Si mette sopra il nido ricevente un giornale, bucherellato finemente con un ago. Sopra di questo si mette il nido da riunire, senza fondo, notando bene che non vi siano fori d’uscita. Così le api per uscire, rosicano il foglio di giornale e si riuniscono senza lotta. Se la temperatura, è ancora rigida e le api sono in glomere, si può riunire trasportando semplicemente i tre favi compatti vicino al glomere di quello che riceve, con delicatezza per non far cadere le api. Anche in questo caso la riunione avviene pacificamente. Si elimina la regina più scadente, oppure si lascia fare alle api. Nel caso in cui l’alveare da riunire ha fondo fisso, si possono usare due melari al posto del nido.

Insisto sull’opportunità di riunire le famiglie deboli perché con famiglie forti, nella buona stagione, si può facilmente aumentarne il numero, oppure avere un buon prodotto, mentre le famiglie deboli si perdono facilmente per spopolamento e per malattia, e in ogni caso, richiedono attenzioni e cure che non ripagano mai.

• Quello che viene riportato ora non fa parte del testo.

(** C31: a worker takes the address of its server and connects to the address that a client
    on this host uses: the same file for IPC, and for TCP, where the server's address
    has no host, the host 127.0.0.1 and the port of the server. *)
Theorem worker_reaches_server (root path endpointExt : str) (proto : apiproto_t) (basePort : Z) (e : RpcEndpoints)
    (Hport : 0 <= basePort < 65536) :
  let b := init proto path (text "127.0.0.1") basePort in
  connect_endpoint (getServer root b e endpointExt) = Some (getClient root b e endpointExt).
Proof.
  cbv zeta. unfold getServer, getClient, init. pose proof (ext_offset endpointExt) as Ho.
  destruct (parseEndpointExt_p endpointExt) as [ipcName off]. cbn [snd] in Ho. cbn [m_proto m_host]. destruct proto; [done| |].
  - unfold connect_endpoint, getIPCname_p. rewrite bool_decide_eq_false_2; [done|]. destruct e; vm_compute; discriminate.
  - unfold connect_endpoint. rewrite bool_decide_eq_true_2 by done.
    change (text "tcp://*:") with (text "tcp://*" ++ text ":"). rewrite <- app_assoc, from_last_app; [done|].
    apply from_last_port, port_range; [done|lia].
Qed.

Lemma getFullFileName_inj root sub f1 f2 : ~ rooted f1 -> ~ rooted f2 -> getFullFileName root sub f1 = getFullFileName root sub f2 -> f1 = f2.
Proof.
  intros H1 H2. unfold getFullFileName. rewrite (bool_decide_eq_false_2 (absolute f1 = f1)), (bool_decide_eq_false_2 (absolute f2 = f2)) by (by rewrite absolute_iff).
  destruct (negb _ && _); by apply append_inj.
Qed.

(** The names of the files without their extension. *)
Definition ipc_stem (e : RpcEndpoints) : str := take (length (text (endpoint_string e)) - 10) (drop 6 (text (endpoint_string e))).

Lemma ipc_fileName_stem e ipcName :
  ipc_fileName e ipcName = ipc_stem e ++ (match ipcName with [] => [] | _ => text "_" ++ ipcName end) ++ text ".ipc".
Proof. destruct ipcName as [|c n]; destruct e; vm_compute; reflexivity. Qed.

Lemma ipc_stem_inj e1 e2 : ipc_stem e1 = ipc_stem e2 -> e1 = e2.
Proof. destruct e1, e2; intros E; (reflexivity || (vm_compute in E; discriminate E)). Qed.

Lemma ipc_fileName_relative e ipcName : ~ rooted (ipc_fileName e ipcName).
Proof. rewrite ipc_fileName_stem. destruct e; vm_compute; discriminate. Qed.

Lemma ipc_fileName_inj e1 e2 ipcName : ipc_fileName e1 ipcName = ipc_fileName e2 ipcName -> e1 = e2.
Proof. rewrite !ipc_fileName_stem. intros E%app_inv_tail. by apply ipc_stem_inj. Qed.

Lemma ipc_prefix e : take (ipc_split e) (text (endpoint_string e)) = text "ipc://".
Proof. by destruct e. Qed.

Lemma endpoint_code_inj e1 e2 : endpoint_code e1 = endpoint_code e2 -> e1 = e2.
Proof. by destruct e1, e2. Qed.
(* ===== verification/RpcServer.v ===== *)
(** The RPC server (rpc/RpcServer.cpp, rpc/public/RpcServer.h; logging/LogWorker.cpp): a
    dispatcher and its workers, each with a thread.  The methods of the parts are those of
    RpcDispatcher and RpcWorker, run on the part's state. *)
From stdpp Require Import base numbers list option strings gmap.
From Stdlib Require Import ZArith Lia.
From S2P Require Import Prelude Common FmtConv Crash ZMessage RpcProtocol RpcDispatcher RpcWorker RemoteLog.

Local Open Scope Z_scope.

Notation str := (list Z) (only parsing).

(** ** The worker for the log levels *)
Definition LOG_RPC_SERVICE : str := text "logger".
Definition LOGWORKER_IDENTITY : str := text "LOGWRK".

Definition newLogWorker (svrAddr : str) (allowUninitializedAuth : bool) : RpcWorker :=
  newRpcWorker svrAddr LOG_RPC_SERVICE None VIEWER LOGWORKER_IDENTITY allowUninitializedAuth.

(** Commands of logevent.proto; [GET_REMOTE_ADDRESS] is not handled. *)
Inductive LogCommandType : Set := GET_LOGGERS | GET_LOG_LEVEL | SET_LOG_LEVEL.
Definition log_command_code (c : LogCommandType) : Z := match c with GET_LOGGERS => 1 | GET_LOG_LEVEL => 2 | SET_LOG_LEVEL => 3 end.
Definition log_command_of (z : Z) : option LogCommandType :=
  match z with 1 => Some GET_LOGGERS | 2 => Some GET_LOG_LEVEL | 3 => Some SET_LOG_LEVEL | _ => None end.

Inductive log_response : Set := RspLoggers (names : list str) | RspLogLevel (l : LogLevel).

(** The loggers of log4cxx: their names and levels, [None] where the level is not set. *)
Notation loggers_t := (gmap (list Z) (option Level)).

Section LogCommands.
Context {zmsg_t : Type} `{CZMQ zmsg_t}.
Context (ser : log_response -> str) (parseGet : str -> option str) (parseSet : str -> option (str * LogLevel)).

Notation LWM := (CM loggers_t Empty_set).

Definition log_respond (c : LogCommandType) (r : log_response) : zmsg_t := createResponse_msg (log_command_code c) (ser r).
Definition log_code (c : LogCommandType) (code : RpcResult) : zmsg_t := createResponse (log_command_code c) code [].

(** [inl tt]: the exception of the parser. *)
Definition log_processCmdMsg (cmdId : Z) (params : str) : LWM (unit + zmsg_t) :=
  l ← cget;
  match log_command_of cmdId with
  | Some GET_LOGGERS => mret (inr (log_respond GET_LOGGERS (RspLoggers (fst <$> map_to_list l))))
  | Some GET_LOG_LEVEL =>
      match parseGet params with
      | None => mret (inl tt)
      | Some name =>
          match l !! name with
          | Some level =>
              v ← deref AssertFailed (convertLogLevel level);
              mret (inr (log_respond GET_LOG_LEVEL (RspLogLevel v)))
          | None => mret (inr (log_code GET_LOG_LEVEL RPC_INVALID_PARAMETERS))
          end
      end
  | Some SET_LOG_LEVEL =>
      match parseSet params with
      | None => mret (inl tt)
      | Some (name, v) =>
          match l !! name with
          | Some _ => cmodify (<[name := Some (convertLogLevel_back v)]>) ;; mret (inr (log_code SET_LOG_LEVEL RPC_OK))
          | None => mret (inr (log_code SET_LOG_LEVEL RPC_INVALID_PARAMETERS))
          end
      end
  | None => mret (inr (createResponse cmdId RPC_INVALID_COMMAND []))
  end.

(** A level that was set is read back, for an existing logger; other loggers keep theirs
    and no logger is made. *)
Theorem log_level_set_get (l l' : loggers_t) (evs : list Empty_set) (name p g : str) (v : LogLevel) (reply : zmsg_t)
    (Hset : parseSet p = Some (name, v)) (Hget : parseGet g = Some name)
    (Hrun : log_processCmdMsg (log_command_code SET_LOG_LEVEL) p l = (l', evs, inr (inr reply))) (Hex : is_Some (l !! name)) :
  reply = log_code SET_LOG_LEVEL RPC_OK /\ dom l' = dom l /\ (forall n, n <> name -> l' !! n = l !! n) /\
  log_processCmdMsg (log_command_code GET_LOG_LEVEL) g l' = (l', [], inr (inr (log_respond GET_LOG_LEVEL (RspLogLevel v)))).
Proof.
  destruct Hex as [lv Hlv]. unfold log_processCmdMsg, mbind, CM_bind, cget in *. cbn in *. rewrite Hset, Hlv in Hrun. cbn in Hrun.
  injection Hrun as <- <- <-. rewrite Hget. split_and!; [done| | |].
  - rewrite dom_insert_L. assert (name ∈ dom l) by (by apply elem_of_dom_2 in Hlv). set_solver.
  - intros n Hn. by apply lookup_insert_ne.
  - rewrite lookup_insert_eq. by destruct v.
Qed.
End LogCommands.

(** ** The server *)
Section Server.
Context {zmsg_t : Type} `{CZMQ zmsg_t}.

Record WorkerData : Type := mkWorkerData { wd_worker : RpcWorker; wd_thread : bool; wd_isManaged : bool }.
#[export] Instance WorkerData_eta : Eta WorkerData := fun w => mkWorkerData (wd_worker w) (wd_thread w) (wd_isManaged w).
(** * Hellwig's method (pyhellwig): a shallow embedding of [hellwig.py]

    The development follows the four functions of the script,
    [combination], [hellwig_singular], [hellwig] and [main], and the
    library routines they call ([itertools.combinations], [max] with a
    key, [range], and the two pandas correlation routines).

    Numbers.  The script computes with [numpy.float64] values taken out
    of pandas objects.  They are idealised here: a finite value is an exact
    rational (no rounding), and the special values [inf], [-inf] and [nan]
    are kept, with numpy's rules for them (a division by zero yields an
    infinity or [nan], it raises nothing).  The two zeros are identified;
    the only divisor of the script is a sum of absolute values, whose zero
    is the positive one.  Rounding, underflow and overflow of finite values
    are left out. *)

From Stdlib Require Import List String ZArith QArith Qabs Bool Arith Lia Lqa.
From Stdlib Require Import Sorted.
Import ListNotations.

(** A variable is a column name. *)
Definition var := string.

(** ** Exceptions and results *)

Inductive exn : Type :=
| ValueError (msg : string)
| KeyError
| IndexError
| OSError
| OverflowError.

Inductive result (A : Type) : Type :=
| Ok (a : A)
| Raise (e : exn).

Arguments Ok {A} a.
Arguments Raise {A} e.

Definition bind {A B : Type} (r : result A) (k : A -> result B) : result B :=
  match r with
  | Ok a => k a
  | Raise e => Raise e
  end.

Notation "x <- r ;; k" := (bind r (fun x => k))
  (at level 61, r at next level, right associativity).

(** A lookup that raises [KeyError] on a missing key. *)
Definition getitem {A : Type} (o : option A) : result A :=
  match o with
  | Some a => Ok a
  | None => Raise KeyError
  end.

(** [for x in xs: s = body s x], stopping at the first exception. *)
Fixpoint for_each {S X : Type} (body : S -> X -> result S) (s : S) (xs : list X)
  : result S :=
  match xs with
  | [] => Ok s
  | x :: xs' => s' <- body s x ;; for_each body s' xs'
  end.

(** [Parallel(n_jobs=-1)(delayed(f)(x) for x in xs)]: the results in the
    order of the inputs, or the exception of a task that failed. *)
Fixpoint parallel {X Y : Type} (f : X -> result Y) (xs : list X) : result (list Y) :=
  match xs with
  | [] => Ok []
  | x :: xs' => y <- f x ;; ys <- parallel f xs' ;; Ok (y :: ys)
  end.

(** ** numpy.float64, idealised *)

Inductive num : Type :=
| Fin (q : Q)
| PInf
| NInf
| NaN.

Module Np.

Definition zero : num := Fin 0.

Definition add (x y : num) : num :=
  match x, y with
  | NaN, _ | _, NaN => NaN
  | Fin a, Fin b => Fin (a + b)
  | PInf, NInf | NInf, PInf => NaN
  | PInf, _ | _, PInf => PInf
  | NInf, _ | _, NInf => NInf
  end.

Definition abs (x : num) : num :=
  match x with
  | Fin a => Fin (Qabs a)
  | PInf | NInf => PInf
  | NaN => NaN
  end.

(** [x ** 2] *)
Definition square (x : num) : num :=
  match x with
  | Fin a => Fin (a * a)
  | PInf | NInf => PInf
  | NaN => NaN
  end.

(** [x / y].  numpy does not raise on a zero divisor: it warns and returns
    an infinity of the sign of [x], or [nan] for [0 / 0]. *)
Definition div (x y : num) : num :=
  match x, y with
  | NaN, _ | _, NaN => NaN
  | Fin a, Fin b =>
      if Qeq_bool b 0 then
        match a ?= 0 with
        | Eq => NaN
        | Gt => PInf
        | Lt => NInf
        end
      else Fin (a / b)
  | Fin _, (PInf | NInf) => Fin 0
  | PInf, Fin b => if Qle_bool 0 b then PInf else NInf
  | NInf, Fin b => if Qle_bool 0 b then NInf else PInf
  | (PInf | NInf), (PInf | NInf) => NaN
  end.

(** [x > y]; every comparison with [nan] is false. *)
Definition gt (x y : num) : bool :=
  match x, y with
  | NaN, _ | _, NaN => false
  | Fin a, Fin b => negb (Qle_bool a b)
  | PInf, PInf => false
  | PInf, _ => true
  | _, PInf => false
  | NInf, _ => false
  | Fin _, NInf => true
  end.

End Np.

(** Two numbers denote the same value. *)
Definition num_eq (x y : num) : Prop :=
  match x, y with
  | Fin a, Fin b => a == b
  | PInf, PInf | NInf, NInf | NaN, NaN => True
  | _, _ => False
  end.

(** The order of [>] read as propositions. *)
Definition num_lt (x y : num) : Prop := Np.gt y x = true.
Definition num_le (x y : num) : Prop := Np.gt x y = false.

(** ** Python built-ins *)

(** [max(l, key=key)]: the first item is the incumbent, a later item
    replaces it only when its key is strictly greater. *)
Fixpoint max_from {A : Type} (key : A -> num) (best : A) (l : list A) : A :=
  match l with
  | [] => best
  | x :: l' => max_from key (if Np.gt (key x) (key best) then x else best) l'
  end.

Definition py_max {A : Type} (key : A -> num) (l : list A) : result A :=
  match l with
  | [] => Raise (ValueError "max() arg is an empty sequence")
  | x :: l' => Ok (max_from key x l')
  end.

(** [range(lo, hi)] *)
Definition range (lo hi : Z) : list Z :=
  map (fun i => (lo + Z.of_nat i)%Z) (seq 0 (Z.to_nat (hi - lo))).

(** [itertools.combinations(pool, r)] for [r >= 0]: the [r]-element
    subsequences of [pool], in lexicographic order of their positions. *)
Fixpoint combinations {A : Type} (pool : list A) (r : nat) : list (list A) :=
  match r with
  | O => [[]]
  | S r' =>
      match pool with
      | [] => []
      | x :: pool' => map (cons x) (combinations pool' r') ++ combinations pool' r
      end
  end.

(** ** The script *)

(** [sys.maxsize], the largest size C code accepts and the largest length
    a Python sequence can have. *)
Definition PY_SSIZE_T_MAX : Z := 9223372036854775807.

(** [combination(iterable, n)].  [itertools.combinations] refuses a
    negative size and cannot take one above [sys.maxsize].  Such a size is
    above the length of any sequence; the test on the length says no more
    than that. *)
Definition combination (iterable : list var) (n : Z) : result (list (list var)) :=
  if (n <? 0)%Z then Raise (ValueError "r must be non-negative")
  else if (PY_SSIZE_T_MAX <? n)%Z && (Z.of_nat (List.length iterable) <? n)%Z
       then Raise OverflowError
  else Ok (combinations iterable (Z.to_nat n)).

(** The first loop of [hellwig_singular], from [denominator = 0]:
    [for var in var_combination:
       denominator += abs(correlation_matrix[var_combination[0]][var])].
    [correlation_matrix a b] is the lookup [correlation_matrix[a][b]],
    [None] when a key is missing. *)
Definition denominator_loop (correlation_matrix : var -> var -> option num)
    (var_combination : list var) : result num :=
  for_each (fun denominator v =>
              ref <- match nth_error var_combination 0 with
                     | Some ref => Ok ref
                     | None => Raise IndexError
                     end ;;
              c <- getitem (correlation_matrix ref v) ;;
              Ok (Np.add denominator (Np.abs c)))
           Np.zero var_combination.

(** The second loop, from [h = 0]:
    [for var in var_combination:
       h += (dependent_var_correlation_matrix[var]**2)/denominator]. *)
Definition capacity_loop (dependent_var_correlation_matrix : var -> option num)
    (denominator : num) (var_combination : list var) : result num :=
  for_each (fun h v =>
              d <- getitem (dependent_var_correlation_matrix v) ;;
              Ok (Np.add h (Np.div (Np.square d) denominator)))
           Np.zero var_combination.

(** [hellwig_singular(correlation_matrix, dependent_var_correlation_matrix,
    var_combination)] *)
Definition hellwig_singular
    (correlation_matrix : var -> var -> option num)
    (dependent_var_correlation_matrix : var -> option num)
    (var_combination : list var) : result (list var * num) :=
  denominator <- denominator_loop correlation_matrix var_combination ;;
  h <- capacity_loop dependent_var_correlation_matrix denominator var_combination ;;
  Ok (var_combination, h).

(** [hellwig(correlation_matrix, dependent_var_correlation_matrix,
    var_combinations)] *)
Definition hellwig
    (correlation_matrix : var -> var -> option num)
    (dependent_var_correlation_matrix : var -> option num)
    (var_combinations : list (list (list var))) : result (list var * num) :=
  best_info <-
    for_each (fun best_info combination =>
                h <- parallel (hellwig_singular correlation_matrix
                                 dependent_var_correlation_matrix) combination ;;
                h <- py_max snd h ;;
                Ok (best_info ++ [h]))
             [] var_combinations ;;
  py_max snd best_info.

(** ** The dataset, as far as the script looks at it

    The script only asks pandas for the column names of the table and for
    correlations.  A table is therefore given by its columns and, for each
    pair of them, the number of rows in which both hold a number and
    Pearson's coefficient over those rows.  A column with a cell that is
    not a number stays a column of texts (line 54 throws the coerced table
    away): [df_text] gives the first of its cells that the conversion to a
    float refuses, [None] for a column of numbers and missing cells. *)
Record DataFrame : Type := {
  df_keys : list var;
  df_valid : var -> var -> nat;
  df_pearson : var -> var -> num;
  df_text : var -> option string
}.

Definition has_column (df : DataFrame) (v : var) : bool :=
  existsb (String.eqb v) (df_keys df).

(** [df.drop(v, axis=1)] for a column [v] of [df]. *)
Definition drop (df : DataFrame) (v : var) : DataFrame :=
  {| df_keys := filter (fun k => negb (String.eqb v k)) (df_keys df);
     df_valid := df_valid df;
     df_pearson := df_pearson df;
     df_text := df_text df |}.

(** The coefficient pandas computes for two columns of numbers, in
    [Series.corr] and in [DataFrame.corr] alike: [nan] when fewer than two
    rows hold a number in both, Pearson's coefficient otherwise. *)
Definition pairwise_corr (df : DataFrame) (a b : var) : num :=
  if (df_valid df a b <? 2)%nat then NaN else df_pearson df a b.

(** The [ValueError] of the conversion of a column of texts to numbers. *)
Definition could_not_convert (cell : string) : exn :=
  ValueError ("could not convert string to float: '" ++ cell ++ "'").

(** [df[a].corr(df[b])]: both columns are converted to numbers, [a] first. *)
Definition series_corr (df : DataFrame) (a b : var) : result num :=
  match df_text df a with
  | Some cell => Raise (could_not_convert cell)
  | None =>
      match df_text df b with
      | Some cell => Raise (could_not_convert cell)
      | None => Ok (pairwise_corr df a b)
      end
  end.

(** The entry [a], [b] of the matrix [df.corr()] returns. *)
Definition frame_corr (df : DataFrame) (a b : var) : option num :=
  if has_column df a && has_column df b then Some (pairwise_corr df a b) else None.

(** The first cell that is not a number in the columns [keys], in their
    order. *)
Fixpoint first_text (df : DataFrame) (keys : list var) : option string :=
  match keys with
  | [] => None
  | k :: keys' =>
      match df_text df k with
      | Some cell => Some cell
      | None => first_text df keys'
      end
  end.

Un caso in cui la riunione è necessaria è quello dell’orfanità. Negli alveari dove non si pratica il cambio sistematico delle regine che hanno compiuto i due anni, la orfanità si riscontra nel 10% degli alveari. Anche un apicoltore poco esperto, riconosce un alveare orfano, appena aperto, dal comportamento straordinario delle sue api: non stanno mai raccolte tranquillamente in glomere, emettono un ronzio che si distingue nettamente da quello degli alveari normali. Se in questi è già iniziata la deposizione di uova, o ci sono già celle aperte con larve, o addirittura opercolate, noteremo che nell’alveare orfano non c’è covata di operaie. Se negli alveari normali la covata opercolata non c’è ancora, per poter fare il confronto, è meglio attendere qualche giorno per esserne sicuri. Quando poi saremo sicuri dell’orfanità, è necessario riunire l’alveare orfano ad uno normale col metodo usato per gli alveari deboli, come descritto sopra.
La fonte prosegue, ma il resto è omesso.